4 Antieconomicità
Quando un comportamento imprenditoriale è antieconomico e pertanto può costituire per l’Ufficio un segnale di pericolo di evasione? E ancora, quali sono i fatti presunti antieconomici e quindi ritenuti idonei a far azionare il meccanismo presuntivo?
La giurisprudenza e la dottrina negli ultimi anni si sono trovate molto spesso ad affrontare il tema dell’antieconomicità delle scelte imprenditoriali e dei correlati effetti in ambito accertativo.
Non sempre è chiaro il ragionamento con il quale l’Amministrazione finanziaria, in sede istruttoria, considera alcune condotte imprenditoriali antieconomiche come presunzione per addivenire alla ripresa di costi o alla rilevazione dei ricavi ritenuti omessi. In realtà, alcuni comportamenti apparentemente antieconomici, non sono altro che il frutto della libera autonomia dell’attività d’impresa. Preme sottolineare, al riguardo, che è insito nella libertà imprenditoriale decidere se un atto possiede il requisito dell’economicità o meno e se il suo comportamento sia in linea con il perseguimento dell’interesse economico proprio dell’impresa anche se esso, singolarmente considerato, possa apparire antieconomico. Infatti, ciascun singolo atto compiuto dall’imprenditore deve essere giudicato non astraendolo dalla realtà economica in cui opera l’impresa, ma all’interno di essa: solo in questo modo si può pervenire ad una valutazione equilibrata ed oggettiva.

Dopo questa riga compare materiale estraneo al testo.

Lemma StronglySorted_sublist (l l' : Local) :
  l' `sublist_of` l → StronglySorted expiry_le l → StronglySorted expiry_le l'.
Proof.
  induction 1 as [|x l' l Hs IH|x l' l Hs IH]; intros Ho; [done| |];
    apply StronglySorted_inv in Ho as [Ho Hx]; [|auto].
  constructor; [auto|]. by eapply Forall_sublist'.
Qed.
Lemma Ordered_sublist h l l' : l' `sublist_of` l → Ordered h l → Ordered h l'.
Proof.
  intros Hs (Hw & Ho & Hf). split; [by eapply wf_sublist|].
  split; [by eapply StronglySorted_sublist|by eapply Forall_sublist'].
Qed.
Lemma Ordered_later h h' l : (h <= h')%Q → Ordered h l → Ordered h' l.
Proof.
  intros Hh (Hw & Ho & Hf). split; [done|]. split; [done|].
  eapply Forall_impl; [exact Hf|]. cbn. intros p Hp. lra.
Qed.
Lemma Ordered_put h l kv : Ordered h l → Ordered h (put h l kv).
Proof.
  intros Ho. unfold put. rewrite move_to_end_dset.
  pose proof (Ordered_sublist _ _ _ (ddel_sublist l kv.1) Ho) as (Hw & Hs & Hf).
  split; [apply wf_app_fresh; [done|by apply ddel_not_key, Ho]|]. split.
  - clear Hw. induction Hs as [|p l' Hl IH Hp]; cbn; [repeat constructor|].
    apply Forall_cons in Hf as [Hph Hf]. constructor; [by apply IH|].
    apply Forall_app. split; [done|]. by repeat constructor.
  - apply Forall_app. split; [done|]. repeat constructor. cbn. lra.
Qed.
Lemma prune_sublist now l : prune_local now l `sublist_of` l.
Proof.
  induction l as [|[k [v e]] l IH]; cbn; [done|]. destruct (Qltb now e); [done|].
  by apply sublist_cons.
Qed.
Lemma prune_filter now l :
  StronglySorted expiry_le l →
  prune_local now l = List.filter (λ p, Qltb now p.2.2) l.
Proof.
  induction 1 as [|[k [v e]] l Hl IH Hp]; cbn; [done|].
  destruct (Qltb now e) eqn:He; [|done]. f_equal. symmetry.
  apply forallb_filter_id, forallb_True'. intros p Hin.
  rewrite Forall_forall in Hp. specialize (Hp p Hin). apply Qltb_true in He.
  apply Qltb_true. unfold expiry_le in Hp; cbn in Hp. lra.
Qed.
Lemma Bounded_sublist l l' : l' `sublist_of` l → Bounded l → Bounded l'.
Proof. intros Hs%sublist_length. unfold Bounded. destruct (local_max_entries cfg); [lia|done]. Qed.

Lemma J_sublist l l' t : l' `sublist_of` l → J l t → J l' t.
Proof. intros Hs [Ho Hb]. split; [by eapply Ordered_sublist|by eapply Bounded_sublist]. Qed.
Lemma J_later l t : J l t → J l (S t).
Proof.
  intros [Ho Hb]. split; [|done]. eapply Ordered_later; [|exact Ho]. specialize (Hclock t). lra.
Qed.
Lemma J_set_local_at values l t : J l t → J (set_local_at (clock env t) values l) t.
Proof.
  intros [Ho Hb]. unfold set_local_at.
  assert (Hf : Ordered (clock env t + local_ttl_seconds cfg)
    (foldl (put (clock env t + local_ttl_seconds cfg)) (prune_local (clock env t) l) values)).
  { apply (Ordered_sublist _ _ _ (prune_sublist (clock env t) l)) in Ho.
    revert Ho. generalize (prune_local (clock env t) l).
    induction values as [|kv values IH]; intros l0 Ho; cbn; [done|]. by apply IH, Ordered_put. }
  unfold prune_local_limit. split.
  - destruct (local_max_entries cfg); [|done]. eapply Ordered_sublist; [apply sublist_drop|done].
  - unfold Bounded. destruct (local_max_entries cfg); [|done]. rewrite length_shrink. lia.
Qed.

Definition I (w : Store) : Prop := J (local w) (tick w).
Lemma post_suspend X : post I suspend (λ _, True) X.
Proof.
  intros w HI. unfold suspend. pose proof (Hothers (tick w) (local w) (srv w) HI) as Ho.
  by destruct (others env (tick w) (local w, srv w)).
Qed.
Lemma post_connected b X : post I (set_connected b) (λ _, True) X.
Proof. by intros w HI. Qed.
Lemma post_on_local {A} (f : Local → A * Local) X :
  (∀ l, (f l).2 `sublist_of` l) → post I (on_local f) (λ _, True) X.
Proof.
  intros Hf w HI. unfold on_local. specialize (Hf (local w)).
  destruct (f (local w)) as [a l]; cbn in *. split; [|done]. by eapply J_sublist.
Qed.
Lemma post_monotonic X : post I monotonic (λ _, True) X.
Proof. intros w HI. split; [|done]. by apply J_later. Qed.
Lemma post_set_local_many values X : post I (set_local_many values) (λ _, True) X.
Proof.
  unfold set_local_many. apply post_if; intros _; [by apply post_ret|].
  intros w HI. cbn. split; [|done]. by apply J_later, J_set_local_at.
Qed.
Lemma post_get_local k X : post I (get_local k) (λ _, True) X.
Proof.
  intros w HI. unfold get_local. destruct (dget (local w) k) as [[v e]|]; [|done].
  refine (post_bind _ _ _ (λ _, True) _ _ _ _ w HI); [apply post_monotonic|].
  intros now _. apply post_on_local. intros l. destruct (Qle_bool e now); cbn; [apply ddel_sublist|done].
Qed.
Lemma post_get_local_loop keys X : post I (get_local_loop keys) (λ _, True) X.
Proof.
  induction keys as [|k keys IH]; cbn [get_local_loop]; [by apply post_ret|].
  eapply post_bind; [apply post_get_local|]. intros cached _.
  eapply post_bind; [apply IH|]. intros rest _. by apply post_ret.
Qed.
Lemma post_start : post I start (λ _, True) (λ _, True).
Proof.
  intros w HI. unfold start. destruct (_ || _); [done|].
  refine (post_bind _ _ _ (λ _, True) _ _ _ _ w HI); [apply post_suspend|].
  intros _ _ w' HI'. by destruct (connect_ok env (tick w')).
Qed.
Lemma post_awaited {A B} (run : Srv → A * Srv) (f : result RedisError A → B) X :
  post I (do* suspend in λ w,
    let '(r, s) := command (faults env (tick w)) run (srv w) in
    (Ok (f r), {| local := local w; connected := connected w; srv := s; tick := S (tick w) |}))%se
    (λ _, True) X.
Proof.
  eapply post_bind; [apply post_suspend|]. intros _ _ w HI.
  destruct (command _ _ _) as [r s]. split; [|done]. by apply J_later.
Qed.
Lemma post_set_many values : post I (set_many values) (λ _, True) (λ _, True).
Proof.
  unfold set_many. apply post_if; intros _; [by apply post_ret|].
  eapply post_bind; [apply post_set_local_many|]. intros _ _.
  apply post_if; intros _; [by apply post_ret|].
  eapply post_bind; [apply post_start|]. intros _ _ w HI.
  destruct (connected w); [|done].
  by apply (post_awaited (λ s, (tt, foldl (λ s kv, set_ex (redis_key kv.1) (encode kv.2)
    (ttl_seconds cfg) s) s values)) (λ _, tt)).
Qed.
Lemma post_get_many keys : post I (get_many keys) (λ _, True) (λ _, True).
Proof.
  unfold get_many. apply post_if; intros _; [by apply post_ret|].
  eapply post_bind; [by apply post_on_local|]. intros b _.
  eapply post_bind with (R := λ _, True).
  { apply post_if; intros _; [|by apply post_ret].
    eapply post_bind; [apply post_monotonic|]. intros now _.
    apply post_on_local. intros l. apply prune_sublist. }
  intros _ _. eapply post_bind; [apply post_get_local_loop|]. intros found _. cbn zeta.
  apply post_if; intros _; [|by apply post_ret].
  eapply post_bind; [apply post_start|]. intros _ _ w HI.
  destruct (connected w); [|done]. revert w HI. fold (@post Store StoreError).
  refine (post_bind I _ _ (λ _, True) _ _ _ _).
  - apply post_awaited.
  - intros [pairs|] _; [|by apply post_ret]. cbn zeta.
    eapply post_bind; [apply post_set_local_many|]. intros _ _. by apply post_ret.
Qed.
Lemma post_run_op o : post I (run_op o) (λ _, True) (λ _, True).
Proof.
  destruct o; cbn [run_op]; [apply post_set_local_many|apply post_set_many| |apply post_start|].
  - eapply post_bind; [apply post_get_many|]. intros _ _. by apply post_ret.
  - eapply post_bind; [apply post_connected|]. intros _ _.
    eapply post_bind; [|intros _ _; apply post_suspend].
    apply post_on_local. intros l. apply sublist_nil_l.
Qed.
Lemma I_run_ops ops w : I w → I (run_ops ops w).
Proof.
  unfold run_ops. revert w. induction ops as [|o ops IH]; intros w HI; cbn; [done|].
  by apply IH, post_run_op.
Qed.
End store.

Ad oggi non esiste disposizione normativa che regoli e definisca con precisione quali sono i fatti in contrasto con le regole economiche del profitto; c’è solo una innumerevole casistica giurisprudenziale ma questo non basta per puntare il dito contro una libera scelta imprenditoriale.
Come accennato, è indubbio che l’Ufficio prima di sentirsi legittimato ad accertare presuntivamente il reddito ponga in essere un’approfondita attività istruttoria, ovvero considerare le motivazioni che hanno originato la scelta all’interno della cornice più ampia dell’attività dell’impresa. Solo in questo modo si può addivenire ad una valutazione equilibrata ed oggettiva del comportamento posto in essere.
E ciò è ovvio, ma sembra di capire che per l’Amministrazione finanziaria non sempre è così naturale. In termini pratici, una operazione che può essere ammantata di antieconomicità, se valutata all’interno della cornice più ampia dell’attività d’impresa, potrebbe acquisire il requisito di economicità.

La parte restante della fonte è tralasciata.